# Capstone Webscrapping using BeautifulSoup

This notebook contains guidances & tasks on the data processing for the application


![image-2.png](attachment:image-2.png)

## Requesting the Data and Creating a BeautifulSoup

Let's begin with requesting the web from the site with `get` method.

In [22]:
import requests

url_get = requests.get('https://www.coingecko.com/en/coins/ethereum/historical_data/usd?start_date=2020-01-01&end_date=2021-06-30#panel')

To visualize what exactly you get from the `request.get`, we can use .content so ee what we exactly get, in here i slice it so it won't make our screen full of the html we get from the page.

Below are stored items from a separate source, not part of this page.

(** C27: what merging a fresh discovery into an older catalog gives.  Without an older
    catalog it is the discovery.  With one, the merge panics exactly when some selected
    stream that still exists is missing from the older list of streams (a nil
    dereference).  Otherwise the streams are the discovered ones, in order: a stream the
    older catalog has keeps the sync mode, cursor (if one was set), destination and
    primary key configured there and takes everything else from the discovery, a new
    stream is as discovered except that it goes to the database, or takes the database
    prefix, that all old streams share.  If the older catalog has a selection, the result
    selects per namespace, in order, those of its streams that still exist, each with its
    columns and delete format merged, and no other; if it has none, the selection is that
    of the discovery. *)
Theorem merge_keeps_configuration old new engines :
  let oldMap := createStreamMap (Streams old) in
  let newMap := createStreamMap (Streams new) in
  mergeCatalogs None new engines = Ok new
  ∧ ((∃ merged, mergeCatalogs (Some old) new engines = Ok merged)
     ↔ ∀ sel ns mds md, SelectedStreams old = Some sel → sel !! ns = Some mds → md ∈ mds → mergeable oldMap newMap ns md)
  ∧ ((¬ ∃ merged, mergeCatalogs (Some old) new engines = Ok merged) →
     mergeCatalogs (Some old) new engines = Panic "nil pointer dereference")
  ∧ ∀ merged, mergeCatalogs (Some old) new engines = Ok merged →
      match SelectedStreams old with
      | None => SelectedStreams merged = SelectedStreams new
      | Some sel => ∃ sel', SelectedStreams merged = Some sel'
         ∧ ∀ ns, at_ns sel' ns = omap (merged_entry oldMap newMap engines ns) (at_ns sel ns)
      end
      ∧ Forall2 (λ n m, ID m = ID n ∧ Metadata m = Metadata n
           ∧ match oldMap !! ID n with
             | Some o => merged_known (StreamOf n) (StreamOf o) (StreamOf m)
             | None => merged_new (Streams old) (StreamOf n) (StreamOf m)
             end) (Streams new) (Streams merged).
Proof.
  intros oldMap newMap. split; [done|].
  assert (Hstreams : ∀ sel, Forall2 (λ n m, ID m = ID n ∧ Metadata m = Metadata n
           ∧ match oldMap !! ID n with
             | Some o => merged_known (StreamOf n) (StreamOf o) (StreamOf m)
             | None => merged_new (Streams old) (StreamOf n) (StreamOf m)
             end) (Streams new) (Streams (mkCatalog sel (merge_stream (Streams old) <$> Streams new)))).
  { intros sel. cbn [Streams]. apply Forall2_fmap_r, Forall_Forall2_diag, Forall_forall. intros n _.
    split; [apply merge_stream_ID|]. split.
    - unfold merge_stream. destruct (_ !! ID n); [done|]. by destruct (getDestDBPrefix _).
    - destruct (oldMap !! ID n) eqn:Eo; [by apply merge_stream_known|by apply merge_stream_new]. }
  unfold mergeCatalogs. fold oldMap newMap. destruct (SelectedStreams old) as [sel|]; cbn.
  2:{ split_and!; [by split; [|by eexists]|intros []; by eexists|]. intros merged [= <-]. by split. }
  destruct (merge_namespaces oldMap newMap engines (range sel) ∅ (range_NoDup_keys sel)) as [H1 H2].
  pose proof (selection_mergeable oldMap newMap sel) as Hall.
  assert (Hall' : Forall (λ kv, Forall (mergeable oldMap newMap kv.1) kv.2) (range sel)
    ↔ ∀ sel0 ns mds md, Some sel = Some sel0 → sel0 !! ns = Some mds → md ∈ mds → mergeable oldMap newMap ns md).
  { rewrite Hall. split; [by intros Hf ? ? ? ? [= <-]; apply Hf|]. intros Hf ? ? ?. by apply Hf. }
  rewrite <- Hall'. pose proof (merge_fails oldMap newMap engines (range sel) ∅) as Hfail.
  destruct (foldM _ ∅ (range sel)) as [acc| |] eqn:E; cbn.
  - assert (Hf : Forall (λ kv, Forall (mergeable oldMap newMap kv.1) kv.2) (range sel)).
    { apply dec_stable. intros Hn. apply (H2 Hn). by eexists. }
    split_and!; [by split; [|by eexists]|intros []; by eexists|]. intros merged [= <-].
    destruct (H1 Hf) as (acc' & [= <-] & Hin & Hout). split; [|apply Hstreams].
    exists acc. split; [done|]. intros ns. destruct (sel !! ns) as [mds|] eqn:Es.
    + rewrite (Hin ns mds) by (by apply elem_of_range). by rewrite lookup_empty.
    + rewrite Hout; [by rewrite lookup_empty|]. intros ([k v] & -> & Hk%elem_of_range)%list_elem_of_fmap. simpl in Es. congruence.
  - done.
  - subst. split_and!; [|done..]. split; [by intros []|]. intros Hf.
    destruct (H1 Hf) as (? & ? & _). done.
Qed.

(** ** Delete formats *)
Lemma mergeUpdateType_cases md engines :
  m_UpdateType (mergeUpdateType md engines) = "" ∨
  (m_UpdateType (mergeUpdateType md engines) = effective_update_type md
   ∧ (engines = [] ∨ effective_update_type md ∈ AvailableUpdateTypes engines)).
Proof.
  unfold mergeUpdateType, effective_update_type, Ternary.
  destruct (String.eqb (m_UpdateType md) ""); destruct engines as [|e es]; simpl; auto; destruct (contains _ _) eqn:E; auto;
    right; (split; [done|]); right; by apply contains_true in E.
Qed.

(** C29: a stream that passes validation never writes a delete format some target engine
    cannot read.  For engines accepted by discover, and a stream whose available formats
    were computed from them (whether freshly discovered or merged into an older catalog),
    validation of a stream that writes deletes implies every target engine reads the
    format actually used; merging never keeps an unreadable choice; and the default
    format of a fresh catalog is readable. *)
Theorem validated_delete_format_readable values engines s driver md :
  resolveTargetQueryEngines values = Ok engines → engines ≠ [] →
  s_AvailableUpdateTypes (StreamOf s) = AvailableUpdateTypes engines →
  (AppendMode (Metadata s) = false → ValidateUpdateType s = Ok tt →
     GetUpdateType s ∈ writableUpdateTypes ∧ ∀ e, e ∈ engines → reads e (GetUpdateType s))
  ∧ (m_UpdateType (mergeUpdateType md engines) ≠ "" → ∀ e, e ∈ engines → reads e (m_UpdateType (mergeUpdateType md engines)))
  ∧ (∀ e, e ∈ engines → reads e (default_update_type driver (AvailableUpdateTypes engines))).
Proof.
  intros Hr Hne Hav. assert (AvailableUpdateTypes engines ≠ []) as Hnon.
  { unfold resolveTargetQueryEngines in Hr. destruct (ParseQueryEngines values) as [es| |]; [|done..]. simpl in Hr.
    destruct (_ && _) eqn:E; [done|]. simplify_eq. intros Hnil. rewrite Hnil in E. destruct engines; [done|].
    simpl in E. lia. }
  split_and!.
  - intros Happ. unfold ValidateUpdateType. rewrite Happ, Hav. destruct (String.eqb _ "" && _); [done|].
    unfold ValidateAgainst, Validate_UpdateType. destruct (contains writableUpdateTypes (GetUpdateType s)) eqn:Ew; [|done].
    simpl. rewrite bool_decide_eq_true_2 by done. destruct (contains (AvailableUpdateTypes engines) _) eqn:Ea; [|done].
    intros _. by apply contains_true, AvailableUpdateTypes_elem in Ea.
  - intros Hn e He. destruct (mergeUpdateType_cases md engines) as [|[-> [->|Ha]]]; [done..|].
    apply AvailableUpdateTypes_elem in Ha as [_ Ha]. auto.
  - intros e He. unfold default_update_type. destruct (String.eqb driver Kafka && _) eqn:E.
    + apply andb_true_iff in E as [_ E%contains_true%AvailableUpdateTypes_elem]. by apply E.
    + destruct (AvailableUpdateTypes engines) as [|u us] eqn:Ea; [done|]. simpl.
      assert (u ∈ AvailableUpdateTypes engines) as Hu by (rewrite Ea; left). apply AvailableUpdateTypes_elem in Hu as [_ Hu]. auto.
Qed.
Lemma t_discard v : clean v → triple (unfinished v) (unfinished v) (deleteStagingPrefix R) (λ _ s, s = v).
Proof.
  intros Hv. unfold deleteStagingPrefix. eapply t_bind; [apply t_list|]. intros keys.
  assert (Heq : ∀ s, unfinished v s → (∀ k, inR k → s !! k = None) → s = v).
  { intros s [_ Ho] Hn. apply map_eq. intros k. destruct (HasPrefix k R) eqn:E; [by rewrite Hn, Hv|by apply Ho]. }
  destruct keys as [|k0 keys']; [|set (keys := k0 :: keys')].
  { apply t_ret. intros s [Hk Hu]. apply Heq; [done|]. intros k HkR. apply eq_None_not_Some. intros Hex.
    assert (k ∈ list_keys R s) as Hin by (by apply elem_of_list_keys). rewrite <- Hk in Hin. by apply elem_of_nil in Hin. }
  set (Inv := λ (l : list string) (s : bucket), unfinished v s ∧ (∀ k, k ∈ l → inR k) ∧ (∀ k, inR k → is_Some (s !! k) → k ∈ l)).
  apply t_bind with (λ _ s, contains keys F = false ∧ Inv [] s).
  - apply t_conseq with (λ s, contains keys F = false ∧ Inv (sched (filter (λ k, k ≠ F) keys)) s)
      (λ _ s, contains keys F = false ∧ Inv [] s).
    + apply t_pure. intros Hfin. eapply t_conseq; [apply (t_each _ Inv)|done|by intros]. intros x l.
      apply t_write; [by intros s [? _]|]. intros s ([HF Ho] & Hl & Hall). assert (HxR : inR x) by (apply Hl; left). split_and!.
      * split; [by apply lookup_delete_None; right|]. intros k Hk. rewrite lookup_delete_ne; [by apply Ho|]. by apply inR_ne.
      * intros k Hk. apply Hl. by right.
      * intros k HkR [Hne Hex]%lookup_delete_is_Some. assert (k ∈ x :: l) as Hin by auto.
        by apply elem_of_cons in Hin as [->|?].
    + intros s [Hk Hu]. assert (Helem : ∀ k, k ∈ keys ↔ inR k ∧ is_Some (s !! k)) by (intros k; rewrite Hk; apply elem_of_list_keys).
      pose proof Hu as [HF _]. assert (HFn : F ∉ keys) by (intros [_ [? ?]]%Helem; congruence).
      split; [by apply contains_false|]. split_and!; [done| |];
        intros k; rewrite (sched_perm (filter (λ k, k ≠ F) keys)), list_elem_of_filter, Helem; [tauto|].
      intros HkR Hex. split_and!; [|done..]. intros ->. destruct Hex. congruence.
    + done.
  - intros _. apply t_pure. intros ->. apply t_ret. intros s (Hu & _ & Hall). apply Heq; [done|].
    intros k HkR. apply eq_None_not_Some. intros Hex%Hall; [|done]. by apply elem_of_nil in Hex.
Qed.
End Staging.

(** ** Shared staging: CDC and incremental commits *)
Lemma mergeStreamMetadataState_idemp m next :
  mergeStreamMetadataState (mergeStreamMetadataState m next) next = mergeStreamMetadataState m next.
Proof.
  unfold mergeStreamMetadataState. f_equal; cbn [ms_ID ms_State FullRefreshCommittedIDs DedupInserts].
  - by destruct (ms_ID next).
  - destruct (ms_State next) as [[n|n]|], (ms_State m) as [[c|c]|]; simpl; try done; do 2 f_equal.
    + by rewrite map_union_assoc, map_union_idemp.
    + by rewrite map_union_idemp.
    + by rewrite map_union_idemp.
  - by destruct (DedupInserts next).
Qed.

Section Shared.
Context `{Table} `{Sched}.
Abbreviation R := stagingRootPrefix.
Abbreviation F := sharedFinishObjectKey.
Abbreviation K := metadataObjectKey.
Context (HK : HasPrefix K R = false).

(** A finished staging area with checkpoint [ms], which rolls forward to [t]. *)
Definition committed_to (ms : MetadataState) (t s : bucket) : Prop :=
  core R (λ m, mergeStreamMetadataState m ms) (OFinish (Some ms)) t s.

Lemma t_recover_unfinished v :
  clean R v → triple (unfinished R v) (unfinished R v) recoverSharedStaging (λ _ s, s = v).
Proof.
  intros Hv. unfold recoverSharedStaging. eapply t_bind; [apply t_list|]. intros keys.
  destruct keys as [|k0 keys']; [|set (keys := k0 :: keys')].
  - apply t_ret. intros s [Hk [_ Ho]]. apply map_eq. intros k. destruct (HasPrefix k R) eqn:E; [|by apply Ho].
    rewrite Hv by done. apply eq_None_not_Some. intros Hex. assert (k ∈ list_keys R s) as Hin by (by apply elem_of_list_keys).
    rewrite <- Hk in Hin. by apply elem_of_nil in Hin.
  - destruct (contains keys F) eqn:E; simpl.
    + apply t_false. intros s [Hk [HF _]]. rewrite contains_true, Hk, elem_of_list_keys in E. destruct E as [_ [o Ho]].
      unfold sharedFinishObjectKey in Ho. congruence.
    + eapply t_conseq; [by apply t_discard|by intros s [_ ?]|done].
Qed.

Lemma parseFinishState_kept ms : ms ≠ no_metadata → parseFinishState (Some ms) = Some ms.
Proof. by destruct ms as [[] [] [] []]. Qed.

Lemma t_recover_committed ms t : ms ≠ no_metadata →
  triple (λ s, committed_to ms t s ∨ s = t) (committed_to ms t) recoverSharedStaging (λ _ s, s = t).
Proof.
  intros Hms. unfold recoverSharedStaging. eapply t_bind; [apply t_list|]. intros keys.
  assert (Hin : ∀ s, committed_to ms t s → F ∈ list_keys R s).
  { intros s (_ & HF & _). apply elem_of_list_keys. split; [apply F_inR|by eexists]. }
  destruct keys as [|k0 keys']; [|set (keys := k0 :: keys')].
  { apply t_false. intros s [Hk Hc]. apply Hin in Hc. rewrite <- Hk in Hc. by apply elem_of_nil in Hc. }
  destruct (contains keys F) eqn:E; simpl.
  2:{ apply t_false. intros s [Hk Hc]. apply contains_false in E. apply E. rewrite Hk. by apply Hin. }
  apply t_bind with (λ o s, o = Some (OFinish (Some ms)) ∧ committed_to ms t s).
  { apply t_gets. intros s [_ Hc]. split; [by destruct Hc as (_ & ? & _)|done]. }
  intros o. apply t_pure. intros ->. rewrite (parseFinishState_kept ms Hms). apply (t_finalize R HK _ (λ m, mergeStreamMetadataState_idemp m ms)).
Qed.

(** The store after a series of recoveries, each interrupted or not. *)
Definition after_crashes (s : bucket) (budgets : list nat) : bucket :=
  foldl (λ s n, match recoverSharedStaging s (Some n) with Done _ s' _ | Interrupted s' | Failed _ s' => s' end) s budgets.

(** [settles s w]: however often recovery is interrupted, it ends in [w]. *)
Definition settles (s w : bucket) : Prop :=
  ∀ budgets, recoverSharedStaging (after_crashes s budgets) None = Done tt w None.

Lemma triple_settles (I : bucket → Prop) s w :
  I s → (∀ s, I s → triple I (λ x, x = s) recoverSharedStaging (λ _ x, x = w)) → I w → settles s w.
Proof.
  intros Hs Ht Hw budgets. revert s Hs. induction budgets as [|n budgets IH]; intros s Hs; simpl.
  - specialize (Ht s Hs s None eq_refl). destruct (recoverSharedStaging s None) as [[] s' b'|s'|e s']; [| |done].
    + destruct Ht as [-> Hb]. by rewrite Hb.
    + by destruct Ht.
  - apply IH. specialize (Ht s Hs s (Some n) eq_refl).
    destruct (recoverSharedStaging s (Some n)) as [[] s' b'|s'|e s']; [| |done]; by destruct Ht as [? _]; subst.
Qed.

Lemma clean_unfinished v : clean R v → unfinished R v v.
Proof. intros Hv. split; [apply Hv, F_inR|done]. Qed.

Lemma settles_unfinished v s : clean R v → unfinished R v s → settles s v.
Proof.
  intros Hv Hs. apply (triple_settles (unfinished R v)); [done| |by apply clean_unfinished].
  intros x Hx. eapply t_conseq; [by apply t_recover_unfinished|by intros ? ->|done].
Qed.

Lemma committed_clean ms t s : committed_to ms t s → clean R t.
Proof. intros (_ & _ & [Hc _ _ _]). done. Qed.

Lemma settles_committed ms t s : ms ≠ no_metadata → clean R t → committed_to ms t s ∨ s = t → settles s t.
Proof.
  intros Hms Ht Hs. apply (triple_settles (λ s, committed_to ms t s ∨ s = t)); [done| |by right].
  intros x [Hx| ->].
  - eapply t_conseq; [by apply (t_recover_committed ms)|by intros ? ->|done].
  - intros y b ->. pose proof (t_recover_unfinished t Ht t b (clean_unfinished t Ht)) as Hr.
    destruct (recoverSharedStaging t b) as [a s' b'|s'|e s'] eqn:Er; [done| |done].
    unfold recoverSharedStaging, bind, listS3Keys, gets in Er.
    change (merge_sort string_le (filter (λ k, HasPrefix k R = true) (map_to_list t).*1)) with (list_keys R t) in Er.
    destruct (list_keys R t) as [|k l] eqn:El; [done|].
    assert (k ∈ list_keys R t) as Hk by (rewrite El; left). apply elem_of_list_keys in Hk as [HkR [o Ho]].
    by rewrite Ht in Ho.
Qed.

(** *** Committing *)
Section Commit.
Context (threadID : string) (files : list (string * string)) (ms : MetadataState) (v : bucket).
Abbreviation skey f := (stagingObjectKey false threadID f.1).
Abbreviation dest f := (finalKey R (skey f)).

(** Files have distinct names, none called finish.json, and land outside the staging
    area and off the metadata object. *)
Record files_ok : Prop := {
  fo_name : ∀ f, f ∈ files → skey f ≠ F ∧ skey f ≠ R;
  fo_dest : ∀ f, f ∈ files → HasPrefix (dest f) R = false ∧ dest f ≠ K;
  fo_inj : ∀ f g, f ∈ files → g ∈ files → dest f = dest g → f = g;
  fo_nodup : NoDup files
}.

(** The table after the commit: the files at their keys, the checkpoint merged. *)
Definition after_commit : bucket :=
  <[K := OMeta (mergeStreamMetadataState (meta_of v) ms)]>
    (list_to_map ((λ f, (dest f, OData f.2)) <$> files) ∪ v).

Context (Hfiles : files_ok) (Hv : clean R v) (Hmeta : meta_ok v).

Lemma skey_inR (f : string * string) : HasPrefix (skey f) R = true.
Proof. apply HasPrefix_self. Qed.

Lemma dest_map k o :
  (list_to_map ((λ f, (dest f, OData f.2)) <$> files) : bucket) !! k = Some o ↔ ∃ f, f ∈ files ∧ k = dest f ∧ o = OData f.2.
Proof.
  destruct Hfiles as [_ _ Hinj Hnd]. rewrite <- elem_of_list_to_map.
  - rewrite list_elem_of_fmap. split; [intros (f & [= -> ->] & Hf); eauto|]. intros (f & Hf & -> & ->). eauto.
  - rewrite <- list_fmap_compose. apply NoDup_fmap_2_strong; [|done]. intros f g Hf Hg He. by apply Hinj.
Qed.

Lemma after_commit_file f : f ∈ files → after_commit !! dest f = Some (OData f.2).
Proof.
  intros Hf. unfold after_commit. rewrite lookup_insert_ne by (intros Heq; by destruct (fo_dest Hfiles f Hf)).
  apply lookup_union_Some_l, dest_map. eauto.
Qed.
Lemma after_commit_other k : k ≠ K → (∀ f, f ∈ files → k ≠ dest f) → after_commit !! k = v !! k.
Proof.
  intros Hk Hn. unfold after_commit. rewrite lookup_insert_ne by done. apply lookup_union_r.
  apply eq_None_not_Some. intros [o (f & Hf & -> & _)%dest_map]. by apply (Hn f Hf).
Qed.
Lemma after_commit_clean : clean R after_commit.
Proof.
  intros k Hk. rewrite after_commit_other; [by apply Hv|by apply (inR_ne R)|].
  intros f Hf. destruct (fo_dest Hfiles f Hf). by apply (inR_ne R).
Qed.

Definition uploaded (rem : list (string * string)) (s : bucket) : Prop :=
  unfinished R v s ∧ (∀ f, f ∈ rem → f ∈ files)
  ∧ (∀ f, f ∈ files → f ∈ rem ∨ s !! skey f = Some (OData f.2))
  ∧ (∀ k, HasPrefix k R = true → is_Some (s !! k) → ∃ f, f ∈ files ∧ k = skey f).

Lemma t_upload : triple (unfinished R v) (λ s, s = v) (uploadPqFiles false threadID files) (λ _, uploaded []).
Proof.
  unfold uploadPqFiles. eapply t_conseq.
  - apply (t_each _ uploaded). intros x l. apply t_write; [by intros s [? _]|]. intros s ([HF Ho] & Hrem & Hdone & Hin).
    assert (Hx : x ∈ files) by (apply Hrem; left). destruct (fo_name Hfiles x Hx) as [HxF _]. split_and!.
    + split; [by rewrite lookup_insert_ne|]. intros k Hk. rewrite lookup_insert_ne; [by apply Ho|].
      apply (inR_ne R); [apply skey_inR|done].
    + intros f Hf. apply Hrem. by right.
    + intros f Hf. destruct (Hdone f Hf) as [[->|?]%elem_of_cons|Hs]; [right; by rewrite lookup_insert_eq|by left|].
      right. destruct (decide (skey x = skey f)) as [He|He]; [|by rewrite lookup_insert_ne].
      assert (x = f) as -> by (apply (fo_inj Hfiles); [done..|by rewrite He]). by rewrite lookup_insert_eq.
    + intros k HkR. destruct (decide (skey x = k)) as [<-|He]; [by eauto|]. rewrite lookup_insert_ne by done. by apply Hin.
  - intros s ->. split_and!; [by apply clean_unfinished|..].
    + intros f. by rewrite (sched_perm files).
    + intros f Hf. left. by rewrite (sched_perm files).
    + intros k Hk [o Ho]. by rewrite Hv in Ho.
  - done.
Qed.

(** Writing the finish object is the commit point. *)
Lemma finish_commits s : uploaded [] s → committed_to ms after_commit (<[F := OFinish (Some ms)]> s).
Proof.
  intros ([HF Ho] & _ & Hdone & Hin). set (s' := <[F := OFinish (Some ms)]> s).
  assert (HFR : HasPrefix F R = true) by apply F_inR.
  assert (Hout : ∀ k, HasPrefix k R = false → s' !! k = v !! k).
  { intros k Hk. unfold s'. rewrite lookup_insert_ne; [by apply Ho|]. by apply (inR_ne R). }
  assert (Hst : ∀ k, staged R s' k ↔ ∃ f, f ∈ files ∧ k = skey f).
  { intros k. split.
    - intros (HkR & HkF & _ & Hex). unfold s' in Hex. rewrite lookup_insert_ne in Hex; [by apply Hin|]. intros Heq. by apply HkF.
    - intros (f & Hf & ->). destruct (fo_name Hfiles f Hf) as [HfF HfR]. split_and!; [apply skey_inR|done|done|].
      unfold s'. rewrite lookup_insert_ne by done. destruct (Hdone f Hf) as [Hn|Hs]; [by apply elem_of_nil in Hn|]. by eexists. }
  assert (Hval : ∀ f, f ∈ files → s' !! skey f = Some (OData f.2)).
  { intros f Hf. destruct (fo_name Hfiles f Hf) as [HfF _]. unfold s'. rewrite lookup_insert_ne by done.
    destruct (Hdone f Hf) as [Hn|Hs]; [by apply elem_of_nil in Hn|done]. }
  split_and!.
  - split.
    + intros k (f & Hf & ->)%Hst. by apply (fo_dest Hfiles).
    + intros k k' (f & Hf & ->)%Hst (g & Hg & ->)%Hst He. by rewrite (fo_inj Hfiles f g).
    + unfold meta_ok. rewrite Hout by done. exact Hmeta.
  - by apply lookup_insert_eq.
  - split.
    + apply after_commit_clean.
    + unfold after_commit. rewrite lookup_insert_eq. unfold meta_of. by rewrite Hout.
    + intros k (f & Hf & ->)%Hst. rewrite Hval by done. by apply after_commit_file.
    + intros k HkR HkK Hn. rewrite Hout by done. apply after_commit_other; [done|]. intros f Hf ->. apply (Hn (skey f)); [|done].
      apply Hst. eauto.
Qed.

You can delete the slicing if you want to see what we fully get.

In [23]:
url_get.content[1:777]

b'!DOCTYPE html>\n<!--[if lt IE 7]> <html class="no-js ie6 oldie" lang="en-US"> <![endif]-->\n<!--[if IE 7]>    <html class="no-js ie7 oldie" lang="en-US"> <![endif]-->\n<!--[if IE 8]>    <html class="no-js ie8 oldie" lang="en-US"> <![endif]-->\n<!--[if gt IE 8]><!--> <html class="no-js" lang="en-US"> <!--<![endif]-->\n<head>\n\n<title>Please Wait... | Cloudflare</title>\n  \n<meta name="captcha-bypass" id="captcha-bypass" />\n<meta charset="UTF-8" />\n<meta http-equiv="Content-Type" content="text/html; charset=UTF-8" />\n<meta http-equiv="X-UA-Compatible" content="IE=Edge,chrome=1" />\n<meta name="robots" content="noindex, nofollow" />\n<meta name="viewport" content="width=device-width,initial-scale=1" />\n<link rel="stylesheet" id="cf_styles-css" href="/cdn-cgi/styles/cf.errors.cs'

As we can see we get a very unstructured and complex html, which actually contains the codes needed to show the webpages on your web browser. But we as human still confused what and where we can use that piece of code, so here where we use the beautifulsoup. Beautiful soup class will result a beautifulsoup object. Beautiful Soup transforms a complex HTML document into a complex tree of Python objects. 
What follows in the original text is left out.